Scientific classification
- Kingdom: Animalia
- Phylum: Chordata
- Class: Amphibia
- Order: Anura
- Family: Phrynobatrachidae
- Genus: Phrynobatrachus
- Species: P. steindachneri
- Binomial name: Phrynobatrachus steindachneri Nieden, 1910

= Phrynobatrachus steindachneri =

- Authority: Nieden, 1910
- Conservation status: CR

Species of frog

Phrynobatrachus steindachneri is a species of frog in the family Phrynobatrachidae. It is found in western Cameroon and eastern Nigeria. The specific name steindachneri honours Franz Steindachner, an Austrian herpetologist and ichthyologist. This species is also known as Steindachner's puddle frog and Steindachner's river frog.

==Taxonomy and systematics==
Phrynobatrachus steindachneri forms, together with Phrynobatrachus jimzimkusi and Phrynobatrachus njiomock described in 2013, so-called "Phrynobatrachus steindachneri complex". Even after identifying the latter lineages as distinct species, Phrynobatrachus steindachneri shows large genetic differences and could contain more than one species.

==Description==
Phrynobatrachus steindachneri measure 16–37 mm in snout–vent length. The body is compact with very strong limbs. The head is longer than it is broad. The canthus rostralis is sharp. The tympanum is distinct. The fingers and the toes are slim with small but distinct discs. The toes are extensively webbed. Skin is smooth or may have very small asperities. The dorsum is grey-green or olive-brown; some individuals appear veined or mottled. The hindlimbs have dark crossbars. The ventrum is white with brown or blackish mottling. The limbs are ventrally yellowish. Males have a subgular vocal sac.

==Habitat and conservation==
Phrynobatrachus steindachneri occurs in montane forests, forest strips, and montane grassland at elevations of 1300–2100 m above sea level. It is associated with slow-flowing watercourses and can occur in very open (disturbed) situations. Breed takes place in still water and marshes.

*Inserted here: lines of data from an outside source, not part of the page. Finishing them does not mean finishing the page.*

(** cleanupOrphanedResources: the world it leaves, the count it prints
and the error it returns. *)
Definition cleanupOrphanedResources (w : Fsm.World)
: Fsm.World * Z * error :=
let orphanCount := 0 in
let extractedDir := Filepath.Join [WorkDir; "extracted"] in
let '(w, orphanCount) :=
match readDir extractedDir with
| (nil, entries) => sweepExtracted extractedDir entries w orphanCount
| (Errorf _, _) => (w, orphanCount)
end in
let downloadDir := Filepath.Join [WorkDir; "downloads"] in
let '(w, orphanCount) :=
match readDir downloadDir with
| (nil, entries) => sweepDownloads downloadDir entries w orphanCount
| (Errorf _, _) => (w, orphanCount)
end in
(w, orphanCount, nil).

End WithEnv.

End Commands.

(** * Properties *)

(** ** Strings and paths *)

Lemma eqb_false_neq (a b : string) : (a == b) = false -> a <> b.
Proof. apply String.eqb_neq. Qed.

Lemma HasPrefix_cons (c : ascii) (s p : string) :
  Strings.HasPrefix (String c s) (String c p) = Strings.HasPrefix s p.
Proof.
  unfold Strings.HasPrefix; simpl.
  destruct (ascii_dec c c) as [_ | n]; [reflexivity | now destruct n].
Qed.

Lemma HasPrefix_empty (s : string) : Strings.HasPrefix s "" = true.
Proof. now destruct s. Qed.

Lemma IsAbs_rooted (s : string) :
  Filepath.IsAbs (String Filepath.Separator s) = true.
Proof.
  unfold Filepath.IsAbs, Filepath.Separator.
  rewrite HasPrefix_cons. apply HasPrefix_empty.
Qed.

Lemma HasPrefix_head (c d : ascii) (s p : string) :
  c <> d -> Strings.HasPrefix (String c s) (String d p) = false.
Proof.
  intros Hcd; unfold Strings.HasPrefix; simpl.
  destruct (ascii_dec d c) as [e | _]; [now destruct Hcd | reflexivity].
Qed.

Lemma Split_no_separator (s : string) :
  Forall (fun e => Filepath.hasSeparator e = false)
         (Strings.Split s Filepath.Separator).
Proof.
  induction s as [| c s IH]; simpl.
  - constructor; [reflexivity | constructor].
  - destruct (Ascii.eqb c Filepath.Separator) eqn:Hc.
    + constructor; [reflexivity | exact IH].
    + destruct (Strings.Split s Filepath.Separator) as [| piece pieces].
      * constructor; [simpl; now rewrite Hc | constructor].
      * inversion IH as [| ? ? Hp Hps]; subst.
        constructor; [simpl; now rewrite Hc, Hp | exact Hps].
Qed.

Lemma cleanLoop_elements (rooted : bool) (elems : list string) :
  Forall (fun e => Filepath.hasSeparator e = false) elems ->
  forall dotdot out,
    Forall element out ->
    Forall element (snd (Filepath.cleanLoop rooted dotdot out elems)).
Proof.
  induction 1 as [| e rest He _ IH]; intros dotdot out Hout; simpl.
  - exact Hout.
  - destruct (e == "") eqn:E1; simpl; [now apply IH |].
    destruct (e == ".") eqn:E2; simpl; [now apply IH |].
    destruct (e == "..") eqn:E3.
    + destruct out as [| top below].
      * destruct rooted; now apply IH.
      * apply IH. now inversion Hout.
    + apply IH. constructor; [| exact Hout].
      split; [now apply eqb_false_neq | exact He].
Qed.

Lemma cleanElems_elements (path : string) :
  Forall element (Filepath.cleanElems path).
Proof.
  unfold Filepath.cleanElems.
  pose proof (cleanLoop_elements (Filepath.IsAbs path) _
                (Split_no_separator path) 0%nat [] (Forall_nil _)) as H.
  destruct (Filepath.cleanLoop _ _ _ _) as [dotdot out]; simpl in H.
  apply Forall_app; split.
  - clear H. induction dotdot; simpl; constructor; auto.
    split; [discriminate | reflexivity].
  - now apply Forall_rev.
Qed.

Lemma Join_elements_relative (l : list string) :
  Forall element l -> Filepath.IsAbs (Strings.Join l "/") = false.
Proof.
  intros H. destruct H as [| e rest [Hne Hsep] _]; [reflexivity |].
  destruct e as [| c e']; [now destruct Hne |].
  simpl in Hsep. apply Bool.orb_false_iff in Hsep as [Hc _].
  assert (Hhead : forall t, Filepath.IsAbs (String c t) = false).
  { intros t. unfold Filepath.IsAbs. apply HasPrefix_head.
    intros ->. discriminate Hc. }
  simpl. destruct rest; apply Hhead.
Qed.

(** Cleaning keeps a path absolute or relative. *)
Lemma Clean_IsAbs (path : string) :
  Filepath.IsAbs (Filepath.Clean path) = Filepath.IsAbs path.
Proof.
  unfold Filepath.Clean.
  destruct (path == "") eqn:E.
  - apply String.eqb_eq in E; subst; reflexivity.
  - destruct (Filepath.IsAbs path) eqn:A; [apply IsAbs_rooted |].
    destruct (Strings.Join (Filepath.cleanElems path) "/" == "") eqn:B;
      [reflexivity |].
    apply Join_elements_relative, cleanElems_elements.
Qed.

(** The code's path check is the specification's: ValidatePath fails
    exactly on the names whose canonical form is absolute or begins with
    [..]. *)
Lemma ValidatePath_spec (name : string) :
  isNil (Security.ValidatePath name) = negb (Spec.pathViolation name).
Proof.
  unfold Security.ValidatePath, Spec.pathViolation.
  rewrite Clean_IsAbs.
  destruct (Filepath.IsAbs name); [reflexivity |].
  destruct (Strings.HasPrefix _ ".."); reflexivity.
Qed.

Lemma ValidatePath_error (name : string) :
  Security.ValidatePath name <> nil ->
  exists m, Security.ValidatePath name = Errorf m
            /\ Strings.HasPrefix m "security: " = true.
Proof.
  unfold Security.ValidatePath, Security.errAbsolutePath,
    Security.errPathTraversal.
  destruct (Filepath.IsAbs name).
  - intros _. eexists; split; reflexivity.
  - destruct (Strings.HasPrefix _ "..").
    + intros _. eexists; split; reflexivity.
    + intros H; now destruct H.
Qed.

(** ** The validator *)

(** C9. validate_path rejects every entry name whose cleaned form begins
    with the two characters [..] as a string prefix: what it returns is
    not [nil], it is the error with the text "security: path traversal
    detected: " followed by the name. The test is on characters, not on
    the first path element (the instance below is [..config], one
    harmless element). *)
Theorem ValidatePath_rejects_dotdot_prefix (tarPath : string) :
  Strings.HasPrefix (Filepath.Clean tarPath) ".." = true ->
  Security.ValidatePath tarPath <> nil
  /\ Security.ValidatePath tarPath
     = Errorf ("security: path traversal detected: " ++ tarPath).
Proof.
  intros H.
  assert (E : Security.ValidatePath tarPath
              = Errorf ("security: path traversal detected: " ++ tarPath)).
  { unfold Security.ValidatePath.
    destruct (Filepath.IsAbs tarPath) eqn:A.
    - exfalso. rewrite <- Clean_IsAbs in A. unfold Filepath.IsAbs in A.
      destruct (Filepath.Clean tarPath) as [| c s]; [discriminate |].
      destruct (ascii_dec c "/") as [-> | n].
      + rewrite HasPrefix_head in H; [discriminate | discriminate].
      + rewrite HasPrefix_head in A; [discriminate | exact n].
    - now rewrite H. }
  split; [rewrite E; discriminate | exact E].
Qed.

(** The name [..config] is one element, different from [..], it stays
    under the destination when joined to it, and it is rejected. *)
Lemma ValidatePath_rejects_dotdot_prefix_witness :
  Strings.HasPrefix (Filepath.Clean "..config") ".." = true
  /\ Filepath.cleanElems "..config" = ["..config"]
  /\ isNil (Security.ValidatePath "..config") = false
  /\ Security.ValidatePath "..config"
     = Errorf "security: path traversal detected: ..config".
Proof.
  split; [reflexivity |]. split; [reflexivity |].
  destruct (ValidatePath_rejects_dotdot_prefix "..config" eq_refl)
    as [Hne E].
  split; [| exact E].
  destruct (Security.ValidatePath "..config"); [now destruct Hne |].
  reflexivity.
Defined.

This species was previously (until about 2009) one of the most common species found in the mountains, but has strongly declined in later years. Although the reasons of this decline are not known, it is similar to declines associated with chytridiomycosis. Other threats include ongoing loss of forest and the degradation of montane grassland caused by to agricultural expansion, wood extraction, and expanding human settlements.